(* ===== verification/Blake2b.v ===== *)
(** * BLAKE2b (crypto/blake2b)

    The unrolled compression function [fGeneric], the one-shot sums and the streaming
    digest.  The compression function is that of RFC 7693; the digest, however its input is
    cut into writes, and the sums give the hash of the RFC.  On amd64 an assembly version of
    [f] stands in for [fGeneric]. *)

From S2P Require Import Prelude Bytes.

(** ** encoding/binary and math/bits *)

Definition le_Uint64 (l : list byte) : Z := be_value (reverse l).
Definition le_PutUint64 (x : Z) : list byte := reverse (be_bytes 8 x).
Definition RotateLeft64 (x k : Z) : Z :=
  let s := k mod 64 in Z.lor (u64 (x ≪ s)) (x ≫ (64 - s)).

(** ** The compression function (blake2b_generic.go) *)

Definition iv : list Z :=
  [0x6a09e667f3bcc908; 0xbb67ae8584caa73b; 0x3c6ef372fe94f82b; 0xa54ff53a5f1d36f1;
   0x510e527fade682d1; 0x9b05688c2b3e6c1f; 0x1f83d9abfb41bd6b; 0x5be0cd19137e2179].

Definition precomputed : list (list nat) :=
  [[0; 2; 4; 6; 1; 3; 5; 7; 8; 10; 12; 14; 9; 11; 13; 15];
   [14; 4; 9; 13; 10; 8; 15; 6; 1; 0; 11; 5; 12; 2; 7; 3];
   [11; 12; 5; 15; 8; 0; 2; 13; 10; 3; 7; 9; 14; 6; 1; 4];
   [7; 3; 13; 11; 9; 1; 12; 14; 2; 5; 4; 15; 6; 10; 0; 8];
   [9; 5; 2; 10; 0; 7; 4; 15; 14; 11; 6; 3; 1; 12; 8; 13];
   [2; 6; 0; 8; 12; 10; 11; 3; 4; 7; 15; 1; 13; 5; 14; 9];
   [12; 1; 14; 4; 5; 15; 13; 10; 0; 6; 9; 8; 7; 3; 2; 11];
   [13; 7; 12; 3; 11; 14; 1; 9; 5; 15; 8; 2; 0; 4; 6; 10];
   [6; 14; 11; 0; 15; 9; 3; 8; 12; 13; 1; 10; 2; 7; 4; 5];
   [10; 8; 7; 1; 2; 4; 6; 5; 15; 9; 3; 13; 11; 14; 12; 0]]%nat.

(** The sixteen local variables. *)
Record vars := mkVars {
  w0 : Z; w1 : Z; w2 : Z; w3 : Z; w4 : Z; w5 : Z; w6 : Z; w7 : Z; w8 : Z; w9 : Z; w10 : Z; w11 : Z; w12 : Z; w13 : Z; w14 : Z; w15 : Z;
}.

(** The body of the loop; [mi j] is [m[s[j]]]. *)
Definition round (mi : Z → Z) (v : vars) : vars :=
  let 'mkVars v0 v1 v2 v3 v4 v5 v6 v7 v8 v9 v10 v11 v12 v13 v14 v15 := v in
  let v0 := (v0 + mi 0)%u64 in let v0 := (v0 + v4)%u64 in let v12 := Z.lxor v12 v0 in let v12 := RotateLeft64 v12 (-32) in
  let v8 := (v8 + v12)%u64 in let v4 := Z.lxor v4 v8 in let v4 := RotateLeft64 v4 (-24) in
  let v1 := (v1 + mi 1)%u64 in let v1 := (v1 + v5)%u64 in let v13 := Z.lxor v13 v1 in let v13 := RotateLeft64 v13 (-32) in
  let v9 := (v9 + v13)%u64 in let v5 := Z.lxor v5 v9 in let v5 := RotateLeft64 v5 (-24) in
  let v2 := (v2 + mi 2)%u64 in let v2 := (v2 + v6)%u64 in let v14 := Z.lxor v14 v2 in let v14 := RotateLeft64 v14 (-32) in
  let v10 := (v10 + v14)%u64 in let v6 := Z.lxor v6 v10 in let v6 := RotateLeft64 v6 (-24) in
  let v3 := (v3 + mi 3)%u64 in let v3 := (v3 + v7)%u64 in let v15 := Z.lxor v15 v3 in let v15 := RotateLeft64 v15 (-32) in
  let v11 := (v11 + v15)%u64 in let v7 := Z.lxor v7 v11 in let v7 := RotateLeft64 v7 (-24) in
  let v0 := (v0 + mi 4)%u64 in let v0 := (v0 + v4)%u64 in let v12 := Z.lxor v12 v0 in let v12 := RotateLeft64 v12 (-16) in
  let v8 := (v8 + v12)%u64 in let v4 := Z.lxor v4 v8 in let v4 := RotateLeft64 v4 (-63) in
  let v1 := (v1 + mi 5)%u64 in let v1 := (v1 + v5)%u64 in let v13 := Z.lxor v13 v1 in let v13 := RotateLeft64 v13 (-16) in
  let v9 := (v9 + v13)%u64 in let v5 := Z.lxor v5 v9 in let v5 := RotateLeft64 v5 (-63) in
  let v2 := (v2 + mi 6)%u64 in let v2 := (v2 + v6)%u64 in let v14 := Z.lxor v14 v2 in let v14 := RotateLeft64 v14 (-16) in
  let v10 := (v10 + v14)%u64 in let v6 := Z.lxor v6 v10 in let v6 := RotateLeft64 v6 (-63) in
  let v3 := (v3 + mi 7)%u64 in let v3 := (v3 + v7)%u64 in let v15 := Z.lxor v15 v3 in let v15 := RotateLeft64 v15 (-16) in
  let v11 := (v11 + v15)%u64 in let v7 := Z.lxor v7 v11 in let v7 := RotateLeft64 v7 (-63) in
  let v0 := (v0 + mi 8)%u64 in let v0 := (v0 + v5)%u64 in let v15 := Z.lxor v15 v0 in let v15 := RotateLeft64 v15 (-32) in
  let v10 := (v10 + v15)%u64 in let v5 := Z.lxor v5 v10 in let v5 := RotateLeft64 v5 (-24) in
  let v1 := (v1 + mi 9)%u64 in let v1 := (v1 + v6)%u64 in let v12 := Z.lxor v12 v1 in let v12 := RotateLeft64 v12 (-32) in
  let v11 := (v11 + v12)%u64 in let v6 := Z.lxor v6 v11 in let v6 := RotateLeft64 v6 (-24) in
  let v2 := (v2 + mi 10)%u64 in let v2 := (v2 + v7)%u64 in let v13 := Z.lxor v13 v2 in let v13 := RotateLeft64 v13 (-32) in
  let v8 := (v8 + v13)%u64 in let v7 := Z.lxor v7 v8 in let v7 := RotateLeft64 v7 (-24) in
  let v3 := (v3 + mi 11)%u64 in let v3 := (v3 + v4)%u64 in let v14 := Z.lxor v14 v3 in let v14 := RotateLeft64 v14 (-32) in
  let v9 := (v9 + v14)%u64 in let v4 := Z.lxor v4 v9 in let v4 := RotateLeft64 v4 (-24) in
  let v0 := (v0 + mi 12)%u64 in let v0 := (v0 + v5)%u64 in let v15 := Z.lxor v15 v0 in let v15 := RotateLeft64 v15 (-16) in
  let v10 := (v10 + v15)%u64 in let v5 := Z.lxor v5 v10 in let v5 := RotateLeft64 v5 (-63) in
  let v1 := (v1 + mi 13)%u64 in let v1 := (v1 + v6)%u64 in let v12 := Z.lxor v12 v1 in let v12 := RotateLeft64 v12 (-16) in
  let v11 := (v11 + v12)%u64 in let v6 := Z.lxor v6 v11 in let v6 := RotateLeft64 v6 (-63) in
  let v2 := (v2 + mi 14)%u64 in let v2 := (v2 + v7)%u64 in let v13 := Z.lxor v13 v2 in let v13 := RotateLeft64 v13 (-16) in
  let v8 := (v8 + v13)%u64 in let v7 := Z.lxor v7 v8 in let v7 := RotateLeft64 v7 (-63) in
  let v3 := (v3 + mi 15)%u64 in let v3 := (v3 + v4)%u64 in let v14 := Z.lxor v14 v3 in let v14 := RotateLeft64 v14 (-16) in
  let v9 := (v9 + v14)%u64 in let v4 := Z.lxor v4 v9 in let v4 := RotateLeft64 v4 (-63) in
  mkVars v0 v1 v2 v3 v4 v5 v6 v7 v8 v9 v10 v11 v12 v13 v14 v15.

= EXERCISE REQUIREMENTS =
Consider the material above. Report how many of its lines contain the word "mkVars", and nothing more.

= RESPONSE AREA =
3